“…This kind comes out only by prayer and fasting…”
These words of the Lord again encourage us on the fourth Sunday of Great lent. At times we forget, or completely fail to see, the reasons why the Church calls us to the feat of temperance. Regrettably, sometime in our understanding lent has only a dietary value, and the prayers and chants of the Great lent – capable of warming our cold hearts – are understood by us only as a variety of the church’s repertoire.
That is why it is necessary to pay careful attention to the message of this Sunday’s Gospel. Having heard that His disciples were unable to free the pitiable young man, the Lord chastises the father of the sufferer for unbelief. “All things are possible for him, who believes,” says the Lord and – as an answer to the cry of the father: “I believe, Lord, help my unbelief!” – He heals the one, who was tormented by the unclean spirit since childhood.

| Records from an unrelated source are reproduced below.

(** Sending on a direct stream can destroy what is being received on it.
    The task waits for outgoing data and for a frame at once, and drops the
    pending [read_frame] when data comes first.  If the first part [p] of a frame
    has arrived and been taken by then, it is gone: without a send, the rest [q]
    completes the frame and its data is delivered; with one, the task goes on
    reading at [q], in the middle of the frame. *)
Theorem partial_frame_lost d n e sid recv w f p q x y :
  frame_bytes (FRelayData, x) = p ++ q → q ≠ [] → zlen x ≤ max_frame →
  bridges d !! n = Some (Bridge sid new_chan (ToSocket (Source p Open) [] (Sink w None f) recv) BRunning) →
  d_streams d !! sid = Some e → data_tx e = n → sending d = None →
  (∃ d1 b1, drun [DPoll n; DArrive n q; DIncomingFrame n] d = Some d1
     ∧ bridges d1 !! n = Some b1 ∧ phase b1 = BDelivering x
     ∧ bridge_to b1 = ToSocket (Source [] Open) [] (Sink w None f) recv) ∧
  (∃ d2 b2, drun [DPoll n; DSend sid y; DOutgoing n; DArrive n q] d = Some d2
     ∧ bridges d2 !! n = Some b2 ∧ phase b2 = BRunning
     ∧ bridge_to b2 = ToSocket (Source q Open) [] (Sink (w ++ frame_bytes (FRelayData, y)) None f) recv).
Proof.
  intros Hf Hq Hx Hb He Hdt Hs.
  assert (Hfull : read_frame (Source (p ++ q) Open) = (Done (FRelayData, x), Source [] Open)).
  { rewrite <-Hf, <-(app_nil_r (frame_bytes _)). by apply read_frame_app. }
  assert (Hpart : read_frame (Source p Open) = (Pending, Source [] Open)).
  { rewrite (parser_prefix from_io_error read_frame p q (FRelayData, x) Open); [done| |done].
    rewrite <-Hf, <-(app_nil_r (frame_bytes _)). by apply read_frame_app. }
  set (polled := Bridge sid new_chan (ToSocket (Source [] Open) p (Sink w None f) recv) BRunning).
  assert (Hpoll : dstep (DPoll n) d = Some (set_bridge n polled d)).
  { apply (bridge_step_at _ _ _ _ _ Hb). cbn [at_loop phase bridge_to]. unfold unread; cbn [avail fin app].
    by rewrite Hpart. }
  split; rewrite (drun_cons _ _ _ _ Hpoll).
  - erewrite drun_cons by (cbn [dstep]; eapply bridge_step_at; [apply set_bridge_lookup|reflexivity]).
    erewrite drun_cons.
    2:{ cbn [dstep]. eapply bridge_step_at; [apply set_bridge_lookup|].
        unfold set_socket; cbn -[read_frame]. unfold bridge_incoming, unread; cbn -[read_frame]. by rewrite Hfull. }
    do 2 eexists. split; [done|]. by rewrite set_bridge_lookup.
  - set (busy := Bridge sid (Chan [y] [] true true) (ToSocket (Source [] Open) p (Sink w None f) recv) BRunning).
    assert (Hsend : dstep (DSend sid y) (set_bridge n polled d) = Some (set_bridge n busy (set_bridge n polled d))).
    { cbn [dstep]. unfold unlocked, send. cbn [sending set_bridge set_bridges d_streams]. rewrite Hs, He, Hdt.
      cbn [bridges set_bridge set_bridges]. by rewrite lookup_insert_eq. }
    rewrite (drun_cons _ _ _ _ Hsend). erewrite drun_cons.
    2:{ cbn [dstep]. eapply bridge_step_at; [apply set_bridge_lookup|].
        cbn -[write_frame]. unfold bridge_outgoing. cbn -[write_frame]. by rewrite write_frame_open. }
    erewrite drun_cons by (cbn [dstep]; eapply bridge_step_at; [apply set_bridge_lookup|reflexivity]).
    do 2 eexists. split; [done|]. by rewrite set_bridge_lookup.
Qed.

From the question of the disciples “why couldn’t we…” one can see that they believed in the Lord. But He, by His mercy, did not leave them without saving instruction. Having pointed the father to faith as the necessary means of healing, the Lord points the disciples to the perfection of the faith, setting forth prayer and fasting as the means of achieving perfection.
Thus, the Lord teaches that it is necessary to have faith, and not only to have it, but also to perfect it by fasting and prayer. We always need faith, whether we ask the Lord on behalf of others or for ourselves. It is also very important that it not be like that of demons: they believe and tremble, but do not repent. The true fruit of fasting and prayer is a heart that is broken and humbled.
Let us, therefore, break our hearts by fasting and prayer, and humbly cry out: “I believe, O Lord, help my unbelief!” So that we, by the mercy of God and by temperance according to our strength, may be delivered from passions and unclean spirits which destroy us, and may meet the radiant resurrection of the Lord with joy. Amen.